Mol Cancer Ther. 2004 Feb;3(2):161-8.
The prognostic and treatment-predictive markers currently in use for breast cancer are commonly based on the protein levels of individual genes (e.g., steroid receptors) or aspects of the tumor phenotype, such as histological grade and percentage of cells in the DNA synthesis phase of the cell cycle. Microarrays have previously been used to classify binary classes in breast cancer such as estrogen receptor (ER)-alpha status. To test whether the properties and specific values of conventional prognostic markers are encoded within tumor gene expression profiles, we have analyzed 48 well-characterized primary tumors from lymph node-negative breast cancer patients using 6728-element cDNA microarrays. In the present study, we used artificial neural networks trained with tumor gene expression data to predict the ER protein values on a continuous scale. Furthermore, we determined a gene expression profile-directed threshold for ER protein level to redefine the cutoff between ER-positive and ER-negative classes that may be more biologically relevant. With a similar approach, we studied the prediction of other prognostic parameters such as percentage cells in the S phase of the cell cycle (SPF), histological grade, DNA ploidy status, and progesterone receptor status. Interestingly, there was a consistent reciprocal relationship in expression levels of the genes important for both ER and SPF prediction. This and similar studies may be used to increase our understanding of the biology underlying these markers as well as to improve the currently available prognostic markers for breast cancer.

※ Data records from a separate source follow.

Lemma readFd_layout b pre q post data :
  layout b pre q post -> Z.of_nat (length data) <= iov_total b ->
  Z.of_nat (length pre + length q + length data) <= VECTOR_MAX ->
  exists b' pre' post', readFd b (Some data) = Ok (Z.of_nat (length data), b') /\
    layout b' pre' (q ++ data) post' /\
    Z.of_nat (length pre' + length (q ++ data) + length post') <=
      Z.max (Z.of_nat (length pre + length q + length post))
            (Z.of_nat (length pre + length q + length data)).
Proof.
  intros Hl Hiov Hmax. destruct (readFd_split _ _ _ _ data Hl) as [b1 [(Hn & -> & Hl1)|(Hn & Hl1 & ->)]].
  - exists b1, pre, (drop (length data) post). split; [done|]. split; [done|].
    rewrite length_app, length_drop. lia.
  - destruct (append_layout _ _ _ _ (drop (length post) data) Hl1) as (b2 & pre2 & post2 & -> & Hl2 & Hcap).
    { rewrite length_app, length_take, length_drop. lia. }
    rewrite <- app_assoc, take_drop in Hl2, Hcap. cbn [bind].
    exists b2, pre2, post2. split; [done|]. split; [done|].
    rewrite !length_app, length_take, length_drop in Hcap. rewrite length_app. simpl in Hcap. lia.
Qed.

Lemma readFd_any b q data : holds b q -> Z.of_nat (length data) <= VECTOR_MAX ->
  match readFd b (Some data) with
  | Ok (n, b') => n = Z.of_nat (length data) /\ holds b' (q ++ data)
  | Crash c => c = LengthError
  end.
Proof.
  intros (pre & post & Hl)%holds_layout Hlen.
  destruct (readFd_split _ _ _ _ data Hl) as [b1 [(Hn & -> & Hl1)|(Hn & Hl1 & ->)]].
  - split; [done|]. by eapply layout_holds.
  - apply layout_holds in Hl1. pose proof (append_holds _ _ (drop (length post) data) Hl1) as Ha.
    rewrite length_drop in Ha. specialize (Ha ltac:(lia)).
    destruct (append _ _) as [b2|c]; cbn [bind]; [|done].
    rewrite <- app_assoc, take_drop in Ha. done.
Qed.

目前用于乳腺癌的预后和治疗预测标志物通常基于单个基因的蛋白质水平(如类固醇受体)或肿瘤表型的某些方面,如组织学分级和处于细胞周期DNA合成期的细胞百分比。微阵列先前已用于对乳腺癌中的二元类别进行分类,如雌激素受体(ER)-α状态。为了测试传统预后标志物的特性和特定值是否编码在肿瘤基因表达谱中,我们使用6728元件cDNA微阵列分析了48例特征明确的淋巴结阴性乳腺癌患者的原发性肿瘤。在本研究中,我们使用经肿瘤基因表达数据训练的人工神经网络以连续尺度预测ER蛋白值。此外,我们确定了ER蛋白水平的基因表达谱导向阈值,以重新定义ER阳性和ER阴性类别之间的临界值,这可能在生物学上更具相关性。采用类似的方法,我们研究了对其他预后参数的预测,如处于细胞周期S期的细胞百分比(SPF)、组织学分级、DNA倍体状态和孕激素受体状态。有趣的是,对于ER和SPF预测均重要的基因的表达水平存在一致的相互关系。这项研究及类似研究可用于增进我们对这些标志物背后生物学的理解,以及改进目前可用的乳腺癌预后标志物。